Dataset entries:
────────────────

(** [intersection_lines] always returns [Ok], and its result is the
    closest segment hit: it is one of the segments' hits, it is [None]
    only when no segment is hit, and its [len] is not greater than the
    [len] of any segment hit. *)
Theorem intersection_lines_closest (d : bool) (f32_cos f32_sin : f32 -> f32)
    (ray_begin_x ray_begin_y ray_len ray_angle : f32) (lines : list Line) :
  exists o, intersection_lines d f32_cos f32_sin ray_begin_x ray_begin_y ray_len ray_angle lines = Ok o /\
    closest_among o (map (line_hit d f32_cos f32_sin ray_begin_x ray_begin_y ray_len ray_angle) lines).
Proof.
  eexists. split; [apply intersection_lines_loop_eq|apply closest_fold_none].
Qed.

(** When [intersection_circles] returns, with well-formed radii, its
    result is the closest circle hit (one of the circles' hits, [None]
    only when none is hit, with a [len] not greater than any hit's), and
    every circle hit has a [len] that is a number, never NaN. *)
Theorem intersection_circles_closest (d : bool) (f32_cos f32_sin : f32 -> f32) (fuel : nat)
    (ray_begin_x ray_begin_y ray_len ray_angle : f32) (circles : list Circle) (accuracy : f32)
    (o : option Intersection)
    (Hc : forallb (fun c => let '(_, _, r) := c in valid_f32 r) circles = true)
    (H : intersection_circles d f32_cos f32_sin fuel ray_begin_x ray_begin_y ray_len ray_angle
           circles accuracy = Some (Ok o)) :
  exists rs,
    opt_all (map (circle_hit d f32_cos f32_sin fuel ray_begin_x ray_begin_y ray_len ray_angle accuracy)
               circles) = Some rs /\
    closest_among o rs /\
    (forall h, In (Some h) rs -> is_num (len h) = true).
Proof.
  unfold intersection_circles in H. rewrite intersection_circles_loop_eq in H.
  destruct (opt_all _) as [rs|] eqn:E; [|discriminate]. injection H as <-.
  exists rs. split; [reflexivity|split; [apply closest_fold_none|]].
  eapply circle_hits_num; eauto.
Qed.

(** When [intersection] returns, with well-formed radii, its result is
    the closest of all segment and circle hits: one of them, [None] only
    when there is none, and with a [len] not greater than any of theirs. *)
Theorem intersection_closest (d : bool) (f32_cos f32_sin : f32 -> f32) (fuel : nat)
    (ray_begin_x ray_begin_y ray_len ray_angle : f32) (lines : list Line) (circles : list Circle)
    (accuracy : f32) (o : option Intersection)
    (Hc : forallb (fun c => let '(_, _, r) := c in valid_f32 r) circles = true)
    (H : intersection d f32_cos f32_sin fuel ray_begin_x ray_begin_y ray_len ray_angle
           lines circles accuracy = Some (Ok o)) :
  exists rs,
    opt_all (map (circle_hit d f32_cos f32_sin fuel ray_begin_x ray_begin_y ray_len ray_angle accuracy)
               circles) = Some rs /\
    closest_among o (map (line_hit d f32_cos f32_sin ray_begin_x ray_begin_y ray_len ray_angle) lines ++ rs).
Proof.
  rewrite intersection_eq in H.
  destruct (opt_all _) as [rs|] eqn:E; [|discriminate]. injection H as <-.
  exists rs. split; [reflexivity|].
  apply closest_merge; [apply closest_fold_none|apply closest_fold_none|].
  eapply circle_hits_num; eauto.
Qed.



(** With a negative [accuracy] and a well-formed radius,
    [intersection_circle] never reports a hit, and [intersection_circles]
    returns [None] whenever it returns. *)
Theorem negative_accuracy_no_circle_hit (d : bool) (f32_cos f32_sin : f32 -> f32) (fuel : nat)
    (ray_begin_x ray_begin_y ray_len ray_angle accuracy : f32)
    (Hacc : flt accuracy zero = true) :
  (forall circle_x circle_y circle_radius len0 i,
     valid_f32 circle_radius = true ->
     intersection_circle d f32_cos f32_sin fuel ray_begin_x ray_begin_y ray_len ray_angle
       circle_x circle_y circle_radius accuracy len0 <> Some (Ok (Some i))) /\
  (forall circles o,
     forallb (fun c => let '(_, _, r) := c in valid_f32 r) circles = true ->
     intersection_circles d f32_cos f32_sin fuel ray_begin_x ray_begin_y ray_len ray_angle
       circles accuracy = Some (Ok o) -> o = None).
Proof.
  assert (C : forall bx by' cx cy r len0 i, valid_f32 r = true ->
     intersection_circle d f32_cos f32_sin fuel bx by' ray_len ray_angle cx cy r accuracy len0
       <> Some (Ok (Some i))).
  { clear ray_begin_x ray_begin_y. induction fuel as [|fuel IH]; intros bx by' cx cy r len0 i Hr H;
      cbn [intersection_circle] in H; [discriminate|].
    destruct (fgt len0 ray_len); [discriminate|].
    rewrite (nonneg_fle_neg _ accuracy (len_to_circle_shape d bx by' cx cy r Hr) Hacc) in H.
    exact (IH _ _ _ _ _ _ _ Hr H). }
  split; [intros; apply C; assumption|].
  intros circles o Hc H. unfold intersection_circles in H.
  assert (G : forall cs acc, acc = None ->
    forallb (fun c => let '(_, _, r) := c in valid_f32 r) cs = true ->
    intersection_circles_loop d f32_cos f32_sin fuel ray_begin_x ray_begin_y ray_len ray_angle
      accuracy acc cs = Some (Ok o) -> o = None).
  { induction cs as [|[[cx cy] r] cs IHc]; intros acc Ea Hcs Hl; cbn [intersection_circles_loop] in Hl.
    - injection Hl as <-. exact Ea.
    - cbn [forallb] in Hcs. apply andb_prop in Hcs as [Hr Hcs].
      destruct (intersection_circle _ _ _ _ _ _ _ _ _ _ _ _ _) as [[[h|]|e]|] eqn:E; try discriminate.
      + exfalso. exact (C _ _ _ _ _ _ _ Hr E).
      + apply (IHc _ (f_equal (fun a => choose_closest a None) Ea) Hcs). subst acc. exact Hl. }
  exact (G circles None eq_refl Hc H).
Qed.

────────────────

» **Directions for this task**: Work out how many lines contain the word "well" in the records, and answer with the number only.

» **The completed task**: 3